The Battle of Labrytae () was a battle around 380 BC that occurred nearly directly after Octamasades usurped the Sindian throne from his father Hecataeus and attacked and took the city of Labrytae, presumably a city under Bosporan rule. Leukon, the ruler of the Bosporan Kingdom, had made war upon Oktamasades on behalf of Hekataios, who was a vassal of the Bosporans prior to his removal from the throne.

Prelude
Hecataeus had suffered a war against his former wife Tirgatao after marrying the wife of Satyrus I and imprisoning Tirgatao to a tower. Tirgatao had escaped and rallied her tribe of Ixomatae and laid fire and sword to both the lands of Hekataios and those of Satyros. This made the two sought peace, Tirgatao giving it to them after negotiations. Metrodorus, a son of Satyrus was sent as a hostage. Satyrus then attempted to assassinate Tirgatao, but this failed and he lost his son Metrodorus in the process. Peace was made when Gorgippus, one Satyrus's sons, became a co-regent with Leucon. Oktamasades may have been a son of Tirgitao, and therefore usurped the throne from his father presumably shortly after the war had ended with his mother and her tribe.

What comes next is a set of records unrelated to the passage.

Definition terminateProductionWindows (env : process_env) (t : DaemonRuntimeTracker)
    (expected : terminationExpectedTuple) (proof : PIDIdentityProof) (calls : list os_call) : term_result :=
  let calls := calls ++ [CallHold (pp_PID proof)] in
  match pe_hold env (pp_PID proof) with
  | Some err =>
      let '(evs, o) := terminationOutcomeFromVerification expected err in mkTermResult t false calls evs o
  | None =>
      with_cleanup env
        (let calls := calls ++ [CallVerify proof] in
         match pe_held_verify env proof with
         | Some err => held_refused t expected calls [] err
         | None =>
             let calls := calls ++ [CallTerminate proof] in
             let events := ["daemon-terminate-requested"] in
             match pe_held_terminate env proof with
             | (false, err) => held_refused t expected calls events (default (errors_New "") err)
             | (true, Some err) => mkTermResult t false calls events (mkTermOutcome Committed expected (Some err) None)
             | (true, None) =>
                 let '(t, p) := markTerminationOutcomeExited t expected in
                 mkTermResult t p calls (events ++ ["daemon-terminated"]) (mkTermOutcome Terminated expected None None)
             end
         end)
  end.
(* ===== verification/Controller.v ===== *)
(** * The supervisor controller: its state ([cli/supervisor_controller.go])

    One goroutine, the event loop, owns the restart policy of every daemon.
    This file has the controller's state, the events it handles, the
    callbacks it is constructed with, and the primitive steps the handlers
    are built from.

    A handler is a function of the controller.  What it does to the outside
    (audit events, calls of the spawn and terminate callbacks, timers armed,
    replies sent) is appended to [c_effects]; what the outside answers is in
    [env], which also fixes the clock for the handling of one event. *)
From S2P Require Import Prelude GoTime StateMachine Intent Descriptor StateFile Readiness Tracker Lifecycle.
From S2P Require Import StopSettlement Backoff Termination.
Open Scope Z_scope.

(** ** Events *)
Record StopBatchCommandV1 := mkStopCommand {
  sc_batch : stop_batch; sc_IntentGeneration : Z;
  sc_SupervisorIntent : option SupervisorIntentFile; sc_UnifiedStops : option (gmap string DaemonIntent);
}.

Inductive LoopKind :=
| Ev (e : SMEvent)
| evOwnedChildWaitExit | evForeignTerminationExit
| evReapScan | evReapFollowup | evControllerBarrier | evStopBatch | evStopSettlementRecovery
| evParoleTick | evReallocApplied | evPreSpawnRealloc.

Inductive reallocOutcome := reallocOutcomeFailed | reallocOutcomeReallocated | reallocOutcomePoolExhausted.

(** The typed entries of the [map[string]any] body; a missing entry is the
    zero value the source's failed type assertion yields. *)
Record event_body := mkBody {
  b_pid : option Z; b_pid_generation : option Z; b_started_at : option string;
  b_exit_code : option Z; b_clean_exit : bool;
  b_reason : string; b_runtime_cleared : bool; b_require_running_intent : bool;
  b_idle_respawn_result : bool;
  b_terminate_descriptor : option SupervisorDaemon;
  b_reap_previous : option (gset string); b_reap_intent : option SupervisorIntentFile;
  b_reap_stops : option (gmap string DaemonIntent); b_done : bool;
  b_followup_generation : Z;
  b_stop_batch : option StopBatchCommandV1;
  b_realloc_outcome : reallocOutcome; b_realloc_new_port : Z; b_realloc_old_port : Z;
  b_realloc_attempt : Z; b_realloc_intent : option SupervisorIntentFile;
}.
Definition no_body : event_body :=
  mkBody None None None None false "" false false false None None None None false 0 None
    reallocOutcomeFailed 0 0 0 None.
Definition body_eta (r : event_body) : event_body :=
  mkBody (b_pid r) (b_pid_generation r) (b_started_at r) (b_exit_code r) (b_clean_exit r) (b_reason r)
    (b_runtime_cleared r) (b_require_running_intent r) (b_idle_respawn_result r) (b_terminate_descriptor r)
    (b_reap_previous r) (b_reap_intent r) (b_reap_stops r) (b_done r) (b_followup_generation r) (b_stop_batch r)
    (b_realloc_outcome r) (b_realloc_new_port r) (b_realloc_old_port r) (b_realloc_attempt r) (b_realloc_intent r).
#[global] Instance set_b_pid : Setter b_pid := ltac:(derive_setter body_eta b_pid).
#[global] Instance set_b_pid_generation : Setter b_pid_generation := ltac:(derive_setter body_eta b_pid_generation).
#[global] Instance set_b_started_at : Setter b_started_at := ltac:(derive_setter body_eta b_started_at).
#[global] Instance set_b_exit_code : Setter b_exit_code := ltac:(derive_setter body_eta b_exit_code).
#[global] Instance set_b_clean_exit : Setter b_clean_exit := ltac:(derive_setter body_eta b_clean_exit).
#[global] Instance set_b_require : Setter b_require_running_intent :=
  ltac:(derive_setter body_eta b_require_running_intent).
#[global] Instance set_b_stop_batch : Setter b_stop_batch := ltac:(derive_setter body_eta b_stop_batch).

Record LoopEvent := mkEvent { ev_Kind : LoopKind; ev_TaskName : string; ev_Body : event_body }.
Definition event (k : LoopKind) (task : string) : LoopEvent := mkEvent k task no_body.
Record Result := mkResult {
  rr_TaskName : string; rr_Reaped : bool; rr_PortOwnerCheck : string; rr_PortWaitOutcome : string;
  rr_AuditHandoff : string; rr_TerminationCommitted : bool;
}.
Definition no_result : Result := mkResult "" false "" "" "" false.

Inductive FailureKind :=
| FailureInvalidArgs | FailureConfirmationRequired | FailureStateRead | FailureUnknownTask | FailureRefusedPortOwner
| FailureRespawnFailed | FailureSupervisorUnavailable | FailureRequestCanceled | FailureBoundaryProbeTimeout
| FailureRespawnBudgetInsufficient | FailureAuditDurability.

Record ReapCandidate := mkCandidate {
  rc_TaskName : string; rc_Port : Z; rc_PID : Z; rc_Verdict : Verdict; rc_Identity : ProcessIdentity;
}.

(** [api.RespawnResult] *)
Record RespawnResult := mkRespawn { rs_Success : bool; rs_Code : string }.

Record OperationError := mkOpError {
  oe_Kind : FailureKind; oe_TaskName : string; oe_Cause : option error; oe_KnownTasks : list string;
  oe_Candidate : option ReapCandidate; oe_Respawn : option RespawnResult;
}.

Definition ErrSupervisorTrackedChild : error :=
  sentinel "ErrSupervisorTrackedChild" "target is a supervisor-tracked child".
Definition ErrInsufficientRespawnBudget : error :=
  sentinel "ErrInsufficientRespawnBudget" "insufficient budget to reserve a post-termination respawn".
Definition ErrRespawnSetupFailure : error :=
  sentinel "ErrRespawnSetupFailure" "supervisor IPC respawn: local setup failure".
Definition context_DeadlineExceeded : error := sentinel "context.DeadlineExceeded" "context deadline exceeded".
Definition ErrSupervisorEventReleaseFailed : error := sentinel "ErrSupervisorEventReleaseFailed" "event release failed".
Definition ErrSupervisorEventEmitTimeout : error := sentinel "ErrSupervisorEventEmitTimeout" "event emit timeout".

Inductive NotificationKind :=
| NotificationPortUnresolvable | NotificationProbeUnavailable | NotificationTrackedChild | NotificationReapCandidate
| NotificationReaped | NotificationTerminationUnconfirmed | NotificationAlreadyExited | NotificationPortWaitTimeout.

(** ** The calls *)

(** The context a call runs under: the caller's, the one of the port wait,
    and the one reserved for the respawn after a committed kill; the last two
    are not cancelled with the first. *)
Inductive call_context := CallerContext | WaitContext (budget : duration) | FinishContext (reserve : duration).

(** What the system answers while a held process is classified: the lookup
    of a PID, the test of its executable, the verification of the held one. *)
Record process_view := mkView {
  pv_lookup : Z -> res ProcessIdentity;
  pv_executable_matches : Z -> string -> bool;
  pv_verify : PIDIdentityProof -> option error;
}.

Inductive lock_state := EventLockReleased | EventLockOutstanding | EventLockStranded | EventLockOther.

Inductive recE : Type -> Type :=
| CStateDir : recE (res string)
| CReadIntent (dir : string) : recE (res (option SupervisorIntentFile))
| CReadState (dir : string) : recE (res (option SupervisorStateFile))
| CContextErr : recE (option error)
| CPortOwner (c : call_context) (port : Z) : recE (Z * bool * option error)
| CHoldProcess (pid : Z) : recE (res Z)
| CSelfPID : recE Z
| CProcessView (pid : Z) : recE process_view
| CConfirmReap (candidate : ReapCandidate) : recE bool
| CVerifyIdentity (proof : PIDIdentityProof) : recE (option error)
| CProbeSupervisor : recE (option error)
| CNow : recE time
| CTerminate : recE (bool * option error)
| COnTerminationCommitted : recE unit
| CSleep (c : call_context) (d : duration) : recE (option error)
| CPrepareAudit (event : string) (ts : time) : recE (option error)
| CEmitPrepared (budget : duration) : recE (bool * option error)
| CWaitPending : recE (option error)
| CLockState : recE lock_state
| CPersistHandoff (remaining : duration) (replay : bool) : recE (option error)
| CRespawn (c : call_context) (taskName : string) (force : bool) : recE (RespawnResult * option error)
| CAudit (event : string) : recE unit
| CNotify (kind : NotificationKind) (taskName : string) : recE unit.

Record Options := mkOptions { op_Confirmed : bool; op_ConfirmReap : bool }.

(** The rest of [Dependencies]: the durations, whether the identity lookup
    exists on this platform, and the resolvers of ports and executables. *)
Record Dependencies := mkDependencies {
  dp_LookupIdentity : bool;
  dp_PortPollInterval : duration; dp_PortWaitTimeout : duration; dp_PostKillTimeout : duration;
  dp_RespawnReserve : duration; dp_AuditEmitTimeout : duration;
  dp_resolve : manifestPortDeadlineResolveFn; dp_exe : exe_lookup;
}.

Definition defaultPortPollInterval : duration := 250 * Millisecond.
Definition defaultPortWaitTimeout : duration := 10 * Second.
Definition defaultPostKillFinishTimeout : duration := 30 * Second.
Definition defaultCommittedAuditTimeout : duration := 2 * Second.
Definition defaultRespawnReserve : duration := 20 * Second.

Definition with_defaults (D : Dependencies) : Dependencies :=
  let or_default (d default : duration) := if d <=? 0 then default else d in
  mkDependencies (dp_LookupIdentity D)
    (or_default (dp_PortPollInterval D) defaultPortPollInterval)
    (or_default (dp_PortWaitTimeout D) defaultPortWaitTimeout)
    (or_default (dp_PostKillTimeout D) defaultPostKillFinishTimeout)
    (or_default (dp_RespawnReserve D) defaultRespawnReserve)
    (or_default (dp_AuditEmitTimeout D) defaultCommittedAuditTimeout)
    (dp_resolve D) (dp_exe D).
(* ===== verification/Squatter.v ===== *)
(** * Squatter: reaping a disowned child that holds a daemon's port.

    [cli/supervise_squatter.go]: the rate limiter, the two triggers that
    classify a port owner and kill it if it is verified as the daemon's own
    lost child, and the worker behind the pre-spawn port gate
    ([handlePortGateReq] of [cli/supervisor_controller.go]). *)
From S2P Require Import Prelude GoTime StateMachine Intent Descriptor StateFile Tracker Lifecycle Backoff Termination.
From S2P Require Import CommandLine Classifier Controller SpawnGate Realloc Loop Scenario.
Open Scope Z_scope.

(** ** The rate limiter *)
Definition squatterLookupMinInterval : duration := 30 * Second.
Definition squatterMaxReapsPerTaskWindow : nat := 3.
Definition squatterMaxGlobalReapsPerWindow : nat := 10.

Record squatterReapLimiter := mkLimiter {
  lm_window : duration;
  lm_lastLookup : gmap string time;
  lm_reapAttempts : gmap string (list time);
  lm_globalReaps : list time;
}.
#[global] Instance lm_lastLookup_set : Setter lm_lastLookup :=
  fun f r => mkLimiter (lm_window r) (f (lm_lastLookup r)) (lm_reapAttempts r) (lm_globalReaps r).
#[global] Instance lm_reapAttempts_set : Setter lm_reapAttempts :=
  fun f r => mkLimiter (lm_window r) (lm_lastLookup r) (f (lm_reapAttempts r)) (lm_globalReaps r).
#[global] Instance lm_globalReaps_set : Setter lm_globalReaps :=
  fun f r => mkLimiter (lm_window r) (lm_lastLookup r) (lm_reapAttempts r) (f (lm_globalReaps r)).

Definition newSquatterReapLimiter : squatterReapLimiter := mkLimiter respawnFailureWindow ∅ ∅ [].

(** The methods accept a nil limiter, which limits nothing. *)
Definition allowLookup (l : option squatterReapLimiter) (task : string) (now : time) : bool :=
  match l with
  | None => true
  | Some l => match lm_lastLookup l !! task with
              | None => true
              | Some last => squatterLookupMinInterval <=? time_Sub now last
              end
  end.
Definition recordLookup (l : option squatterReapLimiter) (task : string) (now : time) : option squatterReapLimiter :=
  (fun l => l <| lm_lastLookup ::= insert task now |>) <$> l.

Definition pruneAbsent (l : option squatterReapLimiter) (seen : gset string) : option squatterReapLimiter :=
  (fun l => l <| lm_lastLookup ::= filter (fun kv => kv.1 ∈ seen) |>
              <| lm_reapAttempts ::= filter (fun kv => kv.1 ∈ seen) |>) <$> l.

Definition attempts_of (l : squatterReapLimiter) (task : string) : list time := default [] (lm_reapAttempts l !! task).

Definition pruneWindow (l : squatterReapLimiter) (task : string) (now : time) : squatterReapLimiter :=
  let cutoff := now - lm_window l in
  let kept := kept_after cutoff (attempts_of l task) in
  l <| lm_reapAttempts ::= match kept with [] => delete task | _ => insert task kept end |>
    <| lm_globalReaps ::= kept_after cutoff |>.

Definition allowReap (l : option squatterReapLimiter) (task : string) (now : time) : option squatterReapLimiter * bool :=
  match l with
  | None => (None, true)
  | Some l =>
      let l := pruneWindow l task now in
      (Some l,
       if Nat.leb squatterMaxGlobalReapsPerWindow (length (lm_globalReaps l)) then false
       else Nat.ltb (length (attempts_of l task)) squatterMaxReapsPerTaskWindow)
  end.
Definition recordReap (l : option squatterReapLimiter) (task : string) (now : time) : option squatterReapLimiter :=
  (fun l => l <| lm_reapAttempts ::= insert task (attempts_of l task ++ [now]) |>
              <| lm_globalReaps ::= fun g => g ++ [now] |>) <$> l.

(** ** The triggers *)
Inductive squatter_effect :=
| SqAudit (event source taskName : string)
| SqKill (d : SupervisorDaemon) (proof : PIDIdentityProof).

Definition squatterSourceSweep : string := "sweep".
Definition squatterSourcePreSpawn : string := "prespawn".
Definition squatterSourceQuarantineSweep : string := "quarantine-sweep".

(** What a trigger reads and calls: the executable lookup, the probes of the
    classifier, the kill primitive ([squatterTerminatePIDFn]) and this
    process's PID ([supervisorSelfPIDFn]). *)
Record squatter_env := mkSquatterEnv {
  sq_exe : exe_lookup;
  sq_deps : ClassifierDependencies;
  sq_kill : PIDIdentityProof -> option error;
  sq_selfPID : Z;
}.

Definition shared_tracked (tracked : gmap string DaemonRuntimeEntry) : gmap string RuntimeEntry :=
  (fun e => mkRuntimeEntry (te_CurrentPID e) (te_OrphanPID e)) <$> tracked.

Section Triggers.
Variable Q : squatter_env.

Definition classifyPortSquatter (d : SupervisorDaemon) (ownerPID : Z) (tracked : gmap string DaemonRuntimeEntry)
    : Verdict * ProcessIdentity :=
  ClassifyPortOwner (sq_exe Q) d ownerPID (sq_selfPID Q) (shared_tracked tracked)
    (mkDeps (cd_LookupIdentity (sq_deps Q)) (cd_ExecutableMatches (sq_deps Q)) None).

(** [makeProductionSquatterReapFn] *)
Definition production_reap (d : SupervisorDaemon) (proof : PIDIdentityProof) : list squatter_effect * option error :=
  ([SqAudit "daemon-port-squatter-reap-requested" squatterSourceSweep (canonicalSupervisorTaskName (sd_TaskName d));
    SqKill d proof], sq_kill Q proof).

Inductive squatterAutoOutcome :=
| squatterAutoForeign | squatterAutoUnverified | squatterAutoReaped | squatterAutoReapFailed | squatterAutoRateLimited.

(** The common part of [reapSquatterForAutomaticTrigger] and
    [handleSquatterMismatchOnSweep]: they differ in the capability that
    kills. *)
Definition classify_and_reap (reapFn : SupervisorDaemon -> PIDIdentityProof -> list squatter_effect * option error)
    (d : SupervisorDaemon) (ownerPID : Z) (tracked : gmap string DaemonRuntimeEntry) (source : string) (now : time)
    (l : option squatterReapLimiter) : option squatterReapLimiter * list squatter_effect * squatterAutoOutcome :=
  let task := canonicalSupervisorTaskName (sd_TaskName d) in
  let audit ev := SqAudit ev source task in
  if negb (allowLookup l task now) then (l, [audit "daemon-port-squatter-unverified"], squatterAutoRateLimited)
  else
    let l := recordLookup l task now in
    match classifyPortSquatter d ownerPID tracked with
    | (VerdictForeign, _) => (l, [audit "daemon-port-squatter-foreign"], squatterAutoForeign)
    | (VerdictUnverified, _) => (l, [audit "daemon-port-squatter-unverified"], squatterAutoUnverified)
    | (VerdictOwnTask, id) =>
        match allowReap l task now with
        | (l, false) => (l, [audit "daemon-port-squatter-unverified"], squatterAutoRateLimited)
        | (l, true) =>
            let l := recordReap l task now in
            match reapFn d (KillProof id) with
            | (effs, None) => (l, effs ++ [audit "daemon-port-squatter-reaped"], squatterAutoReaped)
            | (effs, Some err) =>
                if errors_Is err ErrProcessAlreadyExited
                then (l, effs ++ [audit "daemon-port-squatter-already-exited"], squatterAutoReaped)
                else (l, effs ++ [audit "daemon-port-squatter-reap-failed"], squatterAutoReapFailed)
            end
        end
    end.

Definition reapSquatterForAutomaticTrigger (d : SupervisorDaemon) (ownerPID : Z)
    (tracked : gmap string DaemonRuntimeEntry) (source : string) (now : time) (l : option squatterReapLimiter)
    : option squatterReapLimiter * list squatter_effect * squatterAutoOutcome :=
  classify_and_reap (fun d proof => ([SqKill d proof], sq_kill Q proof)) d ownerPID tracked source now l.

Inductive squatterSweepOutcome := squatterSweepObserveOnly | squatterSweepReapedFallThrough.

(** [reap] is the [squatterSweepReaper] of the sweep: its limiter and its
    reap function, or nothing. *)
Definition handleSquatterMismatchOnSweep
    (reapFn : option (SupervisorDaemon -> PIDIdentityProof -> list squatter_effect * option error))
    (d : SupervisorDaemon) (ownerPID : Z) (tracked : gmap string DaemonRuntimeEntry) (now : time)
    (l : option squatterReapLimiter) : option squatterReapLimiter * list squatter_effect * squatterSweepOutcome :=
  match reapFn with
  | None => (l, [SqAudit "daemon-port-squatter-unverified" squatterSourceSweep
                   (canonicalSupervisorTaskName (sd_TaskName d))], squatterSweepObserveOnly)
  | Some reapFn =>
      let '(l, effs, o) := classify_and_reap reapFn d ownerPID tracked squatterSourceSweep now l in
      (l, effs, match o with squatterAutoReaped => squatterSweepReapedFallThrough | _ => squatterSweepObserveOnly end)
  end.
End Triggers.

(** ** The worker of the port gate *)
Section Worker.
Variable E : env.
Variable Q : squatter_env.

(** [handlePortGateReq]'s re-probe: the request is stale unless the same
    owner still holds the port. *)
Definition port_gate_stale (d : SupervisorDaemon) (ownerPID : Z) : bool :=
  match e_portOwner E with
  | None => false
  | Some portOwner =>
      match EffectiveDaemonPort d (e_resolve E) with
      | None => false
      | Some port =>
          if port <=? 0 then false
          else match portOwner port with Ok (Some now) => negb (now =? ownerPID) | _ => true end
      end
  end.

Definition automatic_restart (task : string) : LoopEvent :=
  mkEvent (Ev EvManualRestart) task (no_body <| b_require_running_intent := true |>).

(** [handlePortGateReq]: the limiter, the effects, the controller's shared
    maps and the event it posts to the loop, if any. *)
Definition handlePortGateReq (d : SupervisorDaemon) (ownerPID : Z) (l : option squatterReapLimiter) (c : controller)
    : option squatterReapLimiter * list squatter_effect * controller * option LoopEvent :=
  let task := canonicalSupervisorTaskName (sd_TaskName d) in
  let finish (c : controller) := c <| c_portGateInFlight ::= fun s => s ∖ {[task]} |> in
  if port_gate_stale d ownerPID then (l, [SqAudit "port-gate-stale-drop" "restart-policy" task], finish c, None)
  else
    let '(l, effs, o) :=
      reapSquatterForAutomaticTrigger Q d ownerPID (Snapshot (c_tracker c)) squatterSourcePreSpawn (e_now E) l in
    match o with
    | squatterAutoReaped => (l, effs, finish c, Some (automatic_restart task))
    | squatterAutoUnverified =>
        if ownerPID <=? 0 then (l, effs, finish c, None)
        else (l, effs, finish (c <| c_gateCleared ::= union {[task]} |>), Some (automatic_restart task))
    | squatterAutoForeign =>
        (l, effs, finish c, if isDynamicPoolProxyDescriptor d then Some (event evPreSpawnRealloc task) else None)
    | squatterAutoReapFailed | squatterAutoRateLimited => (l, effs, finish c, None)
    end.

(** One round of [runPortGateWorker]: the oldest request of the channel. *)
Definition port_gate_round (l : option squatterReapLimiter) (c : controller)
    : option (option squatterReapLimiter * list squatter_effect * controller * option LoopEvent) :=
  match c_portGateCh c with
  | [] => None
  | (d, ownerPID) :: rest => Some (handlePortGateReq d ownerPID l (c <| c_portGateCh := rest |>))
  end.
End Worker.

(** ** Properties *)

(** *** Nothing is killed but a verified lost child *)
Definition kills (effs : list squatter_effect) : list (SupervisorDaemon * PIDIdentityProof) :=
  omap (fun e => match e with SqKill d p => Some (d, p) | SqAudit _ _ _ => None end) effs.

(** The process that a trigger may kill for [d]. *)
Definition condemned (Q : squatter_env) (d : SupervisorDaemon) (ownerPID : Z)
    (tracked : gmap string DaemonRuntimeEntry) (proof : PIDIdentityProof) : Prop :=
  exists id, proof = KillProof id /\ pp_PID proof = ownerPID /\
    own_child (sq_exe Q) d ownerPID (sq_selfPID Q) (shared_tracked tracked)
      (mkDeps (cd_LookupIdentity (sq_deps Q)) (cd_ExecutableMatches (sq_deps Q)) None) id.

(** A capability that kills what it is asked to, once, and reports it. *)
Definition kills_once (Q : squatter_env)
    (reapFn : SupervisorDaemon -> PIDIdentityProof -> list squatter_effect * option error) : Prop :=
  forall d p, kills (reapFn d p).1 = [(d, p)] /\ (reapFn d p).2 = sq_kill Q p.

Lemma kills_app a b : kills (a ++ b) = kills a ++ kills b.
Proof. unfold kills. apply omap_app. Qed.

Lemma trigger_kills Q reapFn d ownerPID tracked source now l :
  kills_once Q reapFn ->
  let '(_, effs, o) := classify_and_reap Q reapFn d ownerPID tracked source now l in
  (kills effs = [] /\ o <> squatterAutoReaped /\ o <> squatterAutoReapFailed) \/
  exists proof, kills effs = [(d, proof)] /\ condemned Q d ownerPID tracked proof /\
    (o = squatterAutoReaped \/ o = squatterAutoReapFailed) /\
    (o = squatterAutoReaped <->
       (sq_kill Q proof = None \/ exists e, sq_kill Q proof = Some e /\ errors_Is e ErrProcessAlreadyExited = true)).
Proof.
  intros Hk. unfold classify_and_reap. destruct (negb (allowLookup _ _ _)); [by left|].
  destruct (classifyPortSquatter _ _ _ _) as [v id] eqn:Hc. destruct v; [|by left|by left].
  destruct (allowReap _ _ _) as [l' ok]. destruct ok; [|by left].
  apply ClassifyPortOwner_own in Hc. destruct (Hk d (KillProof id)) as [Hk1 Hk2].
  destruct (reapFn d (KillProof id)) as [effs r]. cbn [fst snd] in Hk1, Hk2. subst r.
  assert (condemned Q d ownerPID tracked (KillProof id)) as Hd.
  { exists id. split_and!; [done| |done]. apply (own_pid _ _ _ _ _ _ _ Hc). }
  destruct (sq_kill Q (KillProof id)) as [err|] eqn:Hr;
    [destruct (errors_Is err ErrProcessAlreadyExited) eqn:He|];
    right; exists (KillProof id); rewrite kills_app, Hk1, Hr; (split; [done|]); (split; [done|]);
    (split; [naive_solver|]).
  - split; [right; eauto|done].
  - split; [done|]. intros [?|(e&[= <-]&?)]; congruence.
  - split; [by left|done].
Qed.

His rebellion must've required some sort of backing from at least part of the aristocracy in the Sindike Kingdom.

Battle
Octamasades had taken the city before the battle, prompting Leucon to involve himself due to an attack on a Bosporan city. Leucon likely saw this as an opportunity to add the Sindike Kingdom to his possessions, and waged war. Leucon, before the battle, had made a vow to erect a monument not to the Apollo the Labryeans worshipped, but Apollo, the god the Spartocids worshipped the most. Upon battling Octamasades, Leucon quickly routed his army, and forced him to flee to Scythia, leaving behind the throne for his father to re-take.

Aftermath
Leucon upon gaining victory, made good on his vow and erected a statue to Phoebus Apollo at Labrytae. It is unknown whether Hekataios renounced his power to Leukon, or died while Leukon fought Oktamasades. The Sindice Kingdom had been made a province of the Bosporan Kingdom shortly after the battle, suggesting that Leucon became ruler of the land shortly after gaining victory.